(** * financial-plotting: the MongoDB processor and the symbol finder

    A shallow embedding of [src/mongodb_processor.py] (the record
    normalizer, the backfill, the change-stream tailer and the driver) and
    of [determine_exchange] from [src/symbol_finder.py], followed by the
    properties of the specification that were checked against them.

    Python objects are modelled by the inductive [value] ([VOpaque] is a
    scalar of any other type: a float, an ObjectId, a datetime); a [dict] is an
    association list in insertion order, because the order decides which
    value survives when two keys are renamed onto the same name.
    Exceptions are values of [exn]; a computation that can raise returns
    [exn + A].  [uuid.uuid4()] is a draw from a supply [nat -> string],
    the state being the number of identifiers drawn so far.  The storage
    service is a record of behaviours ([Storage]); a change stream is the
    finite sequence of what its iteration yields before the loop is left
    (a stream that never ends has no exit to speak of). *)

From Stdlib Require Import List String Ascii Bool Arith Lia ZArith QArith.
From Stdlib Require Import DecimalString DecimalNat FinFun.
Import ListNotations.
Close Scope Q_scope.
Open Scope string_scope.
Open Scope list_scope.

(** ** Python values, dictionaries and exceptions *)

Module Py.

#[local] Set Warnings "-register-all".

Inductive value : Type :=
| VNone
| VBool (b : bool)
| VInt (z : Z)
| VStr (s : string)
| VList (items : list value)
| VDict (entries : list (string * value))
| VOpaque (repr : string).

(** The exception classes the two scripts can meet.  [PyMongoError]
    stands for [pymongo.errors.PyMongoError] and all its subclasses
    (duplicate key, bulk write error, connection failure, ...);
    [OtherException] for anything that is none of the others. *)
Inductive exn : Type :=
| ValueError (msg : string)
| TypeError
| KeyError (key : string)
| PyMongoError (msg : string)
| OtherException (msg : string).

Section Dict.
Context {V : Type}.

(** [d.get(k)], [None] when the key is absent. *)
Fixpoint dict_get (k : string) (d : list (string * V)) : option V :=
  match d with
  | [] => None
  | (k', v) :: rest => if String.eqb k k' then Some v else dict_get k rest
  end.

(** [k in d] *)
Definition dict_mem (k : string) (d : list (string * V)) : bool :=
  existsb (fun kv => String.eqb k (fst kv)) d.

Definition dict_keys (d : list (string * V)) : list string := map fst d.

(** [d.pop(k, None)]: the entry is removed, no error when it is absent. *)
Definition dict_pop (k : string) (d : list (string * V)) : list (string * V) :=
  filter (fun kv => negb (String.eqb k (fst kv))) d.

(** [d[k] = v]: an existing key keeps its position, a new key goes last. *)
Fixpoint dict_set (k : string) (v : V) (d : list (string * V)) : list (string * V) :=
  match d with
  | [] => [(k, v)]
  | (k', v') :: rest =>
      if String.eqb k k' then (k', v) :: rest else (k', v') :: dict_set k v rest
  end.

(** [d.update(other)] *)
Definition dict_update (d other : list (string * V)) : list (string * V) :=
  fold_left (fun acc kv => dict_set (fst kv) (snd kv) acc) other d.

(** A dict comprehension: the items are inserted one after the other
    into an empty dict. *)
Definition dict_of_items (items : list (string * V)) : list (string * V) :=
  dict_update [] items.
End Dict.

Definition dict := list (string * value).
_ _ _
Reproduce exactly, and only, the part of the listing above that begins at the line with "(a stream that" and goes on through the line with "filter (fun kv".

# Task output
    (a stream that never ends has no exit to speak of). *)

From Stdlib Require Import List String Ascii Bool Arith Lia ZArith QArith.
From Stdlib Require Import DecimalString DecimalNat FinFun.
Import ListNotations.
Close Scope Q_scope.
Open Scope string_scope.
Open Scope list_scope.

(** ** Python values, dictionaries and exceptions *)

Module Py.

#[local] Set Warnings "-register-all".

Inductive value : Type :=
| VNone
| VBool (b : bool)
| VInt (z : Z)
| VStr (s : string)
| VList (items : list value)
| VDict (entries : list (string * value))
| VOpaque (repr : string).

(** The exception classes the two scripts can meet.  [PyMongoError]
    stands for [pymongo.errors.PyMongoError] and all its subclasses
    (duplicate key, bulk write error, connection failure, ...);
    [OtherException] for anything that is none of the others. *)
Inductive exn : Type :=
| ValueError (msg : string)
| TypeError
| KeyError (key : string)
| PyMongoError (msg : string)
| OtherException (msg : string).

Section Dict.
Context {V : Type}.

(** [d.get(k)], [None] when the key is absent. *)
Fixpoint dict_get (k : string) (d : list (string * V)) : option V :=
  match d with
  | [] => None
  | (k', v) :: rest => if String.eqb k k' then Some v else dict_get k rest
  end.

(** [k in d] *)
Definition dict_mem (k : string) (d : list (string * V)) : bool :=
  existsb (fun kv => String.eqb k (fst kv)) d.

Definition dict_keys (d : list (string * V)) : list string := map fst d.

(** [d.pop(k, None)]: the entry is removed, no error when it is absent. *)
Definition dict_pop (k : string) (d : list (string * V)) : list (string * V) :=
  filter (fun kv => negb (String.eqb k (fst kv))) d.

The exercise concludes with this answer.